I Only Have a Few Years of Credit History, Is Closing My Oldest Card Riskier for Me?
Someone with twenty years of credit history closes an old card and barely notices the dip. Someone three years in does the same thing and watches the score move more than expected. If your file is still young, it’s worth understanding why the math isn’t the same for everyone.
The short answer
Yes, closing the oldest account on a short credit file tends to have a proportionally larger effect than it would on a longer one, because average account age is calculated across all open accounts, and removing the single oldest one pulls that average down more sharply when there isn’t much other history to soften the change. The effect isn’t universal or fixed in size, since other factors on the file move at the same time, but the general pattern holds.
Why average age math works this way
Picture a file with only two accounts: one three years old and one one year old. The average age is two years. Close the older one, and the average drops to one year, a fifty percent decline. Now picture a file with ten accounts averaging eight years old; closing the single oldest one barely nudges that average. This is simple arithmetic, not a quirk of any particular scoring model, and it’s why the same action, closing an old card, can look so different in its effect depending entirely on how much other history exists around it.
Other things that move at the same time
- Available credit shrinks. Closing a card removes its limit from the total available credit, which can raise the utilization ratio on any remaining balances even if spending doesn’t change at all.
- Account mix narrows. A thinner file with fewer open accounts already carries less data for a scoring model to evaluate, and losing one more account narrows that picture further.
- The closed account doesn’t vanish immediately. A closed account in good standing typically continues counting toward average age for as long as it remains on the report, so the effect is often delayed rather than instant.

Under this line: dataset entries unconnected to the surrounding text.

Lemma calm_scan {B} pane flt request (k : Result PromptRunOutcome CcbdError → R (T := T) B) :
  (∀ o, calm (k o)) →
  calm (rt ← get_rt;
        '(outcome, x) ← on_db (run_prompt_scan (λ _, tmux_prompt_io cx.(cx_server) pane) cx.(cx_llm)
           flt request rt.(rt_scan));
        modify_rt (set_rt_scan x);; k outcome).
Proof.
  intros Hk w rt.
  destruct (scan_quiet pane flt request rt.(rt_scan) w) as (o & x' & Hrun & cs & Ht & Hq).
  destruct (Hk o w (set_rt_scan x' rt)) as (cs' & Ht' & HR & Hq').
  assert (∀ m : R B, m rt w = k o (set_rt_scan x' rt) w →
    ∃ cs, tm_trace (rt_terminal (m rt w).1.2) = tm_trace (rt_terminal rt) ++ cs ∧
      Rel w.(w_db) (m rt w).2.(w_db) ∧ quiet cs) as Hm.
  { intros m ->. exists (cs ++ cs'). rewrite Ht'. split_and!; [|exact HR|by apply quiet_app].
    unfold rt_terminal at 1. cbn. by rewrite Ht app_assoc. }
  apply Hm. unfold mbind, R_bind, get_rt, on_db, modify_rt. by rewrite Hrun.
Qed.

(** ** The parts of a turn *)

#[local] Hint Resolve calm_ret calm_throw calm_interleave calm_get_rt : calm.
#[local] Hint Resolve quiet_capture quiet_list_panes quiet_pane_pid : calm.

#[local] Ltac sound_step :=
  unfold query_agent_state_sync, query_dispatched_job_for_agent_sync, query_agent_sync,
    query_agent_row, has_queued_job_sync, query_job_sync, wake_up;
  solve_respects; eauto with respects.

#[local] Ltac calm :=
  repeat first
    [ solve [eauto with calm]
    | apply calm_on_db; solve [sound_step]
    | apply calm_try_db; solve [sound_step]
    | apply calm_on_terminal; solve [eauto with calm]
    | apply calm_modify; done
    | apply calm_bind; [|intros ?]
    | match goal with |- calm (match ?x with _ => _ end) => destruct x end ].

Lemma calm_wait_idle polls agent_id : calm (wait_for_dispatchable_idle others polls agent_id).
Proof. induction polls as [|n IH]; cbn [wait_for_dispatchable_idle]; calm. Qed.

Lemma calm_deferred agent_id reason : calm (emit_dispatch_deferred others agent_id reason).
Proof. unfold emit_dispatch_deferred. calm. Qed.

Lemma calm_dispatch_queued agent_id : calm (dispatch_queued_job others agent_id).
Proof. unfold dispatch_queued_job. calm. Qed.
#[local] Hint Resolve calm_wait_idle calm_deferred calm_dispatch_queued : calm.

Lemma calm_resolve_pane agent_id pane : calm (resolve_current_dispatch_pane cx others agent_id pane).
Proof. unfold resolve_current_dispatch_pane. calm. Qed.

Lemma calm_guard agent_id provider pane : calm (run_dispatch_guard cx others agent_id provider pane).
Proof.
  unfold run_dispatch_guard. destruct (negb _); [calm|]. destruct (try_get_manifest provider); [|calm].
  apply calm_bind; [calm|intros _]. apply calm_scan. intros o. calm.
Qed.

Lemma calm_prepare session_id agent_id provider :
  calm (prepare_log_monitor_before_send cx session_id agent_id provider).
Proof. unfold prepare_log_monitor_before_send, spawn. calm. Qed.
#[local] Hint Resolve calm_resolve_pane calm_guard calm_prepare : calm.

Lemma calm_unreachable agent_id reason : calm (fail_unreachable others agent_id reason).
Proof. unfold fail_unreachable, mark_dispatch_io_failed, wake. calm. Qed.

Lemma calm_requeue_unsent agent_id job reason : calm (requeue_unsent others agent_id job reason).
Proof. unfold requeue_unsent, cancel_monitor, enable_idle_scan. calm. Qed.
#[local] Hint Resolve calm_unreachable calm_requeue_unsent : calm.

Lemma calm_after_failure agent_id job pane err :
  calm (after_send_failure others agent_id job pane err).
Proof.
  unfold after_send_failure, cancel_monitor, stale_dispatch_failure_already_requeued,
    maybe_requeue_recovered_pane_missing_dispatch, mark_dispatch_io_failed, wake. cbv zeta. calm.
Qed.

Lemma calm_after_send agent job baseline : calm (after_send others agent job baseline).
Proof. unfold after_send, spawn. calm. Qed.
#[local] Hint Resolve calm_after_failure calm_after_send : calm.

(** ** Sending *)

Lemma send_text_pasted second_enter agent_id pane text press :
  appends (T := T) (send_text_to_pane_with_options cx.(cx_server) second_enter agent_id pane text press)
    (λ _ cs, pasted cs = [] ∨ pasted cs = [text]).
Proof.
  unfold send_text_to_pane_with_options. destruct (is_single_line_slash_command text).
  - eapply appends_weaken with (Q := λ _ cs, quiet cs); [|intros r cs Hq; left; by apply quiet_pasted].
    unfold send_slash_command_keystroke. apply quiet_bind; [|intros _; apply quiet_run].
    induction (chars text) as [|c l IH]; cbn [type_chars]; [apply quiet_of_result|].
    apply quiet_bind; [apply quiet_run|by intros _].
  - cbv zeta. eapply appends_bind; [apply appends_load|intros ? ? ->; right; reflexivity|]. intros _ ? ->.
    eapply appends_weaken with (Q := λ _ cs, quiet cs).
    2:{ intros r cs Hq. right. by rewrite pasted_app (quiet_pasted _ Hq). }
    assert (∀ args, appends (T := T) (tm_try (tmux_run cx.(cx_server) args)) (λ _ cs, quiet cs)) as Htry.
    { intros args. eapply appends_try; [apply quiet_run|done]. }
    apply quiet_bind; [apply Htry|intros paste]. apply quiet_bind; [apply Htry|intros _].
    apply quiet_bind; [apply quiet_of_result|intros _].
    destruct press; [|apply quiet_of_result]. apply quiet_bind; [apply quiet_run|intros _].
    destruct second_enter; [apply quiet_run|apply quiet_of_result].
Qed.

(** Keeps to [Rel] and pastes nothing but perhaps [text], and that after [S]. *)
Definition at_most (S : World → World → Prop) (text : string) (w w' : World)
    (cs : list TmuxCommand) : Prop :=
  Rel w.(w_db) w'.(w_db) ∧ (pasted cs = [] ∨ pasted cs = [text] ∧ S w w').

(** What was seen stays seen. *)
Definition lasting (S : World → World → Prop) : Prop :=
  ∀ w1 w2 w3 w4, Rel w1.(w_db) w2.(w_db) → S w2 w3 → Rel w3.(w_db) w4.(w_db) → S w1 w4.
Definition always : World → World → Prop := λ _ _, True.
Lemma always_lasting : lasting always.
Proof. done. Qed.

Lemma quiet_at_most S text w w' cs : Rel w.(w_db) w'.(w_db) → quiet cs → at_most S text w w' cs.
Proof. intros ? Hq. split; [done|left; by apply quiet_pasted]. Qed.

Lemma calm_at_most {A} S text w (m : R A) : calm m → runs w m (λ _ w' cs, at_most S text w w' cs).
Proof. intros Hm. eapply runs_weaken; [apply Hm|]. intros r w1 cs [? ?]. by apply quiet_at_most. Qed.

Lemma runs_calm_before {A B} S w (m : R A) (f : A → R (T := T) B) text :
  lasting S → calm m → (∀ a w1, runs w1 (f a) (λ _ w2 cs, at_most S text w1 w2 cs)) →
  runs w (m ≫= f) (λ _ w2 cs, at_most S text w w2 cs).
Proof.
  intros HS Hm Hf. eapply runs_bind; [apply Hm|by intros e w1 cs [? ?]; apply quiet_at_most|].
  intros a w1 cs [? Hq]. eapply runs_weaken; [apply Hf|]. intros r w2 cs' [? Hp].
  split; [by etrans|]. rewrite pasted_app (quiet_pasted _ Hq).
  destruct Hp as [->|[-> ?]]; [by left|right]. split; [done|]. by eapply HS; [| |reflexivity].
Qed.
Lemma runs_calm_after {A B} S w (m : R A) (f : A → R (T := T) B) text :
  lasting S → runs w m (λ _ w1 cs, at_most S text w w1 cs) → (∀ a, calm (f a)) →
  runs w (m ≫= f) (λ _ w2 cs, at_most S text w w2 cs).
Proof.
  intros HS Hm Hf. eapply runs_bind; [apply Hm|done|].
  intros a w1 cs [? Hp]. eapply runs_weaken; [apply Hf|]. intros r w2 cs' [? Hq].
  split; [by etrans|]. rewrite pasted_app (quiet_pasted _ Hq) app_nil_r.
  destruct Hp as [->|[-> Hp]]; [by left|right]. split; [done|]. by eapply HS; [reflexivity| |].
Qed.

Lemma send_prompt_pasted w agent job pane baseline :
  runs w (send_prompt cx others agent job pane baseline)
    (λ _ w' cs, at_most always job.(j_prompt_text) w w' cs).
Proof.
  unfold send_prompt. apply runs_calm_before; [done|apply calm_interleave|intros _ w1].
  apply runs_calm_after; [done| |intros []; eauto with calm].
  intros rt. destruct (send_text_pasted cx.(cx_second_enter) agent.(a_id) pane job.(j_prompt_text)
    (press_enter_after_paste agent job) (rt_terminal rt)) as (cs & Ht & Hp). exists cs.
  unfold on_terminal. destruct (send_text_to_pane_with_options _ _ _ _ _ _ (rt_terminal rt)) as [r t].
  split; [exact Ht|split; [cbn; reflexivity|]]. destruct Hp; [by left|by right].
Qed.

(** The agent was seen waiting, and the job seen to be its dispatched one. *)
Record rechecked (agent_id job_id : string) (w w' : World) : Prop := {
  rk_waiting : ∃ w2 a, Rel w.(w_db) w2.(w_db) ∧ Rel w2.(w_db) w'.(w_db) ∧
    w2.(w_db).(agents) !! agent_id = Some a ∧ a.(a_state) = STATE_WAITING_FOR_ACK;
  rk_current : ∃ w3 j, Rel w.(w_db) w3.(w_db) ∧ Rel w3.(w_db) w'.(w_db) ∧
    current_job agent_id w3.(w_db) = Some j ∧ j.(j_id) = job_id
}.
Lemma rechecked_lasting agent_id job_id : lasting (rechecked agent_id job_id).
Proof.
  intros w1 w2 w3 w4 H12 [(w5 & a & ? & ? & ? & ?) (w6 & j & ? & ? & ? & ?)] H34.
  split; [exists w5, a|exists w6, j]; (split_and!; [by etrans|by etrans|done|done]).
Qed.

Why this differs from someone with a long file
A person with a long-established file has usually built enough total account history that no single account carries much individual weight, which is part of why guidance about card closures tends to get repeated as a blanket rule without much nuance for someone earlier in the process. Someone with a shorter file, by contrast, is still in the stage where credit score and credit report data are both thinner, and thin files are generally more sensitive to any single change, positive or negative. It’s also worth remembering that having only revolving accounts like cards, without any installment loans, is its own separate factor in a young file, distinct from the age question but often relevant to the same person.

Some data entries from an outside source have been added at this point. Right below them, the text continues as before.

(** The four statements of a crash, in the order of the transaction. *)
Lemma crash_sequence w w1 w2 w3 w4 agent_id a exit_code error_code n ids seq :
  let reason := crash_reason exit_code error_code in
  w.(w_db).(agents) !! agent_id = Some a →
  (update_agent agent_id (λ b, negb (b.(a_state) is_in ["CRASHED"; "KILLED"; "PROMPT_PENDING"]))
    (crashed_row w.(w_now) exit_code error_code) : M CcbdError nat) w = (Ok 1%nat, w1) →
  capture_recovery_intent_for_crash agent_id (Some a.(a_state)) reason w1 = (Ok tt, w2) →
  mark_dispatched_jobs_failed_for_agent_conn_collect_sync agent_id reason w2 = (Ok (n, ids), w3) →
  insert_event_null "insert crashed state_change" agent_id "state_change"
    (json_object [("from", JString a.(a_state)); ("to", JString "CRASHED");
       ("reason", JString reason); ("exit_code", json_opt JNumber exit_code)]) w3 = (Ok seq, w4) →
  ∃ out, mark_agent_crashed_sync agent_id exit_code error_code w =
    (Ok 1%nat, MkWorld w4.(w_db) w4.(w_now) out w4.(w_log_monitors) w4.(w_pending_tasks)).
Proof.
  intros reason Ha Hup Hcap Hfail Hev.
  unfold mark_agent_crashed_sync, query_agent_row. cbv beta zeta. eexists.
  erewrite bind_ok; [|apply transaction_ok].
  2:{ step_pure. rw Ha. cbn [fmap option_fmap option_map]. step_pure.
      rw (bind_ok _ _ _ _ _ Hup). change (1%nat == 1%nat) with true.
      change (bool_decide (0 < 1)%nat) with true. unfold when at 1.
      erewrite bind_ok; [cbv beta|rw (bind_ok _ _ _ _ _ Hcap)].
      2:{ unfold mark_dispatched_jobs_failed_for_agent_conn_sync.
          erewrite bind_ok; [cbv beta|rw (bind_ok _ _ _ _ _ Hfail); apply ret_run].
          rw (bind_ok _ _ _ _ _ Hev). apply ret_run. }
      unfold query_cleanup_policy, query_agent_row. cbv iota.
      erewrite bind_ok; [apply ret_run|]. step_pure. apply ret_run. }
  cbv beta iota. change (bool_decide (0 < 1)%nat) with true. unfold when. reflexivity.
Qed.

What tends to offset it over time
Every account, once opened, only gets older, and the relative weight of any one closure or opening naturally shrinks as the total file grows. A short file today won’t stay short forever if rebuilding credit through consistent account use or steady account management continues, even though that’s a slower process than many people expect going in.
What to weigh
Whether closing an old account matters more for a short file than a long one is really a question about proportion, not about any special penalty for having less history. Understanding how the average-age math works, and how it interacts with utilization and account mix at the same time, makes it easier to see why the same decision can carry different weight for different files.